In patients with lipopolysaccharide-induced sepsis, the oxidative burst is significantly diminished in non-survivors compared to survivors [25]. Reduced oxidative activity may be associated with immune dysfunction and high mortality [25, 26]. Kiguchi et al. [18] reported that CImax before commencing treatment is indicative of the maximum neutrophil activity in whole blood and is highly predictive of mortality in patients with sepsis. CImax reflects neutrophil vitality or fatigue. Therefore, we hypothesized that CImax may be a predictor of SN during NAC.

In this study, univariate analysis identified a low CImax, a low ANC, a low interleukin 6 level, a low C-reactive protein level, a low complement C3 titer, and a low 50.0% hemolytic unit of complement as risk factors for SN. In advanced cancer, chronic inflammation caused by an elevation in inflammatory cytokines leads to tumor progression [27], and activates neutrophil functions, such as the expression of adhesion molecules, phagocytosis, and the production of reactive oxygen species [28]. CImax reflects the reactive oxygen species production of neutrophils. Therefore, a low CImax indicates the inhibition of these inflammatory reactions. Recently, it has been reported [29, 30] that single nucleotide polymorphisms (SNPs) determine the individual components and/or the total white blood cell count. Furthermore, SNPs may correlate with the incidence of chemotherapy-induced neutropenia. Patients with SN may have a low baseline CImax, resulting in the overall inhibition of inflammatory responses due to unknown SNPs, which result in lower neutrophil counts and reduced neutrophil activity. CImax may be a surrogate marker of not only predicting the incidence of SN, but also the patient’s overall immune function.

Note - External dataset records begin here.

(* ===== verification/Startup.v ===== *)
(** * Startup: from the configuration to the state of the server

    crates/annex-db/src/migrations.rs and pool.rs, and of
    crates/annex-server/src/lib.rs the keys, the state that
    [prepare_server] reads from the database and the disk, and the status of
    the voice service (crates/annex-voice/src/service.rs).  What a migration
    does to the schema is SQLite's, a parameter ([run_sql]) of the file's
    name; the generated key and the channel id are inputs. *)

From S2P Require Import Prelude Sql Bytes Types Identity Text Merkle Channels Zk Handlers Voice Admin Config.

#[local] Open Scope Z_scope.

(** ** Migrations *)

Record Migration := { mg_name : string; mg_sql : string }.

(** The text of a migration is stood for by its file's name. *)
Definition migration (name : string) : Migration := {| mg_name := name; mg_sql := name +:+ ".sql" |}.
Definition MIGRATIONS : list Migration := migration <$>
  ["000_init"; "001_identity"; "002_nullifiers"; "003_vrp_registry"; "004_platform_identity"; "005_servers";
   "006_server_policy_versions"; "007_vrp_handshake_log"; "008_agent_registrations"; "009_channels";
   "010_messages"; "011_channel_members"; "012_graph_nodes"; "013_graph_edges";
   "014_add_anchor_to_agent_registrations"; "015_voice_profiles"; "016_instances"; "017_federation_agreements";
   "018_federated_identities"; "019_add_remote_handshake_to_federation_agreements"; "020_rtx_tables";
   "021_rtx_provenance"; "022_public_event_log"; "023_production_indexes"; "024_nullifier_lookup_columns";
   "025_promote_founder"; "026_uploads"; "027_upload_category"; "028_usernames"; "029_message_edits";
   "030_federated_identity_verification"].

Inductive MigrationError :=
  | ExecutionFailed (name : string) (source : sql_error)
  | StateQuery (source : sql_error).

Section migrations.
Context {Schema : Type} (run_sql : string → Schema → result sql_error Schema).

(** The tables of the schema, and [_annex_migrations] if it exists: names in
    the order they were recorded; name UNIQUE. *)
Record MigDb := { schema : Schema; tracking : option (list string) }.

Definition tracked (d : MigDb) : list string := default [] (tracking d).

Definition create_tracking_table : M MigDb sql_error unit := λ d,
  (Ok (), {| schema := schema d; tracking := Some (tracked d) |}).
Definition already_applied (name : string) : M MigDb sql_error bool := gets (λ d, bool_decide (name ∈ tracked d)).
Definition execute_batch (sql : string) : M MigDb sql_error unit := λ d,
  match run_sql sql (schema d) with
  | Ok s => (Ok (), {| schema := s; tracking := tracking d |})
  | Err e => (Err e, d)
  | Panic => (Panic, d)
  end.
Definition record_migration (name : string) : M MigDb sql_error unit := λ d,
  if decide (name ∈ tracked d) then (Err ConstraintUnique, d)
  else (Ok (), {| schema := schema d; tracking := Some (tracked d ++ [name]) |}).
Inductive Handler :=
  | CreateChannel | ListChannels | GetChannel | DeleteChannel | JoinChannel | JoinVoiceChannel | LeaveVoiceChannel
  | VoiceStatus | LeaveChannel | GetChannelHistory | GetMessageEdits | GetAgentProfile | UpdateAgentVoiceProfile |
  Publish | Subscribe | Unsubscribe | GetSubscription | GovernanceTransfers | GovernanceSummary | GetPolicy |
  UpdatePolicy | GetServer | RenameServer | SetPublicUrl | RevokeFederation | ListMembers |
  UpdateMemberCapabilities | SetUsername | DeleteUsername | GrantUsername | RevokeGrant | ListGrants |
  GetVisibleUsernames | LinkPreview | CreateWsToken | GetProfile | UploadServerImage | UploadChat | Health |
  Register | GetPath | GetCurrentRoot | VerifyMembership | GetTopics | GetRoles | GetIdentity |
  GetIdentityCapabilities | AgentHandshake | FederationHandshake | GetVrpRoot | AttestMembership |
  GetFederatedChannels | JoinFederatedChannel | ReceiveFederatedMessage | ReceiveFederatedRtx | GetDegrees |
  GetPresenceStream | GetEvents | GetEventStream | GetServerSummary | GetFederationPeers | GetAgents |
  VoiceConfigStatus | GetServerImage | ImageProxy | Ws.
#[export] Instance Handler_eq_dec : EqDecision Handler.
Proof. solve_decision. Defined.

Definition routes : Type := list (string * list (Method * Handler)).
(* ===== verification/PublicApi.v ===== *)
(** * PublicApi: what the server tells everybody

    The summaries and the streams of crates/annex-server/src/api_observe.rs
    and api_sse.rs, and the server's image (api_upload.rs).  A stream turns
    what a subscriber receives from a broadcast channel (see
    [delivered] in Observe) into server-sent events. *)

From S2P Require Import Prelude Sql Types Observe Graph Channels RateLimit Agents Peers Admin.

#[local] Open Scope Z_scope.

(** ** Streams *)

Inductive Frame := Data (json : string) | LaggedFrame (missed_events : Z).

Definition get_presence_stream_handler `{Serde PresenceEvent.t} (items : list (Received PresenceEvent.t)) : list Frame :=
  omap (λ item, match item with
                | Event event => Some (Data (to_json event))
                | Lagged count => Some (LaggedFrame count)
                end) items.

(** An unknown domain is ignored. *)
Definition get_event_stream_handler `{Serde PublicEvent} (domain : option string) (items : list (Received PublicEvent)) :
    list Frame :=
  let domain_filter := domain ≫= domain_from_str in
  omap (λ item, match item with
                | Event event =>
                    match domain_filter with
                    | Some d => if bool_decide (ev_domain event ≠ domain_as_str d) then None else Some (Data (to_json event))
                    | None => Some (Data (to_json event))
                    end
                | Lagged count => Some (LaggedFrame count)
                end) items.

(** ** Tables *)

Record PublicDb := {
  pb_servers : table ServerRow;
  pb_images : gmap Z (option string);
  pb_nodes : table GraphNodeRow;
  pb_channels : table ChannelRow;
  pb_instances : table InstanceRow;
  pb_agreements : table AgreementRow;
  pb_agents : table AgentRow;
}.

Definition active_node (s : Z) (n : GraphNodeRow) : Prop := gn_server_id n = s ∧ gn_active n = true.
#[export] Instance active_node_dec s n : Decision (active_node s n).
Proof. unfold active_node. apply _. Defined.
Definition channel_of (s : Z) (c : ChannelRow) : Prop := ch_server_id c = s.
#[export] Instance channel_of_dec s c : Decision (channel_of s c).
Proof. unfold channel_of. apply _. Defined.
Definition active_agreement (s : Z) (a : AgreementRow) : Prop := ag_local_server_id a = s ∧ ag_active a = true.
#[export] Instance active_agreement_dec s a : Decision (active_agreement s a).
Proof. unfold active_agreement. apply _. Defined.
Definition active_agent (s : Z) (a : AgentRow) : Prop := ar_server_id a = s ∧ ar_active a = true.
#[export] Instance active_agent_dec s a : Decision (active_agent s a).
Proof. unfold active_agent. apply _. Defined.

Definition sql_count {R} (l : list R) : Z := Z.of_nat (length l).

(** ** The summary *)

Record ServerSummaryResponse := {
  sm_slug : string;
  sm_label : string;
  sm_public_url : string;
  sm_members_by_type : gmap string Z;
  sm_total_active_members : Z;
  sm_channel_count : Z;
  sm_federation_peer_count : Z;
  sm_active_agent_count : Z;
}.

(** [SELECT key, COUNT( * ) ... GROUP BY key]. *)
Definition group_counts (keys : list string) : list (string * Z) :=
  (λ k, (k, sql_count (filter (λ x, x = k) keys))) <$> remove_dups keys.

Measurement of CImax is quick and convenient for clinical use. If CImax could be adopted in daily clinical practice then patients at risk of developing SN may be given prompt and appropriate treatment. Classifying patients into different risk groups based on their CImax may also help physicians choose the optimal treatment strategy. For instance, patients at a high risk of SN can be started with a reduced dose of GS and have their ANC strictly monitored by frequent blood tests. If patients are informed of their risk of neutropenia in advance, they can pay more attention to their own condition during treatment.

There is the potential that SN may arise exclusively from a low baseline ANC due to the inhibition of inflammation or neutrophil lowering SNPs. In other words, a low baseline ANC alone may be sufficient to cause to SN. However, we determined that the correlation coefficient between CImax and ANC was 0.462 (Fig. 2). Hence, CImax and ANC are independent factors. The multivariate analysis showed CImax to be a better predictive factor, representing the conclusive status of neutrophils.

Fig. 2
figure 2

Correlation between the maximum chemiluminescence intensity (CImax) and absolute neutrophil count (ANC)

SN is associated with the long-term prognosis of patients with various types of cancer, including breast [31, 32], small cell lung [33, 34], gastric [35], colorectal [36, 37], ovarian [38], and pancreatic [39, 40]. The long-term prognosis may be associated with SN and CImax, though this was not evaluated in this study. We are currently conducting a prospective cohort study focusing on the long-term outcomes of patients with advanced pancreatic cancer.

There are two limitations of this study. The first is that only a limited number of cases from a single institution were available at the time of conducting the study and the second is that only NAC(RT)-GS cases of advanced pancreatic or biliary tract cancer were analyzed. This paper only reports preliminary results. However, we believe that our findings are of interest. Multicenter studies involving greater number of patients with varying types of cancer and NAC regimens are needed to evaluate whether a low CImax is a useful marker for predicting SN.

In conclusion, our findings suggest that patients with advanced pancreatic or biliary tract cancer with a low CImax who are receiving NAC(RT) are at a high risk of developing SN during NAC(RT)-GS. Further studies with larger sample sizes are needed to validate our findings with other regimens (e.g., FOLFIRINOX and gemcitabine plus nanoparticle albumin-bound paclitaxel) and to confirm the associations between CImax, SN, SNPs, and long-term survival.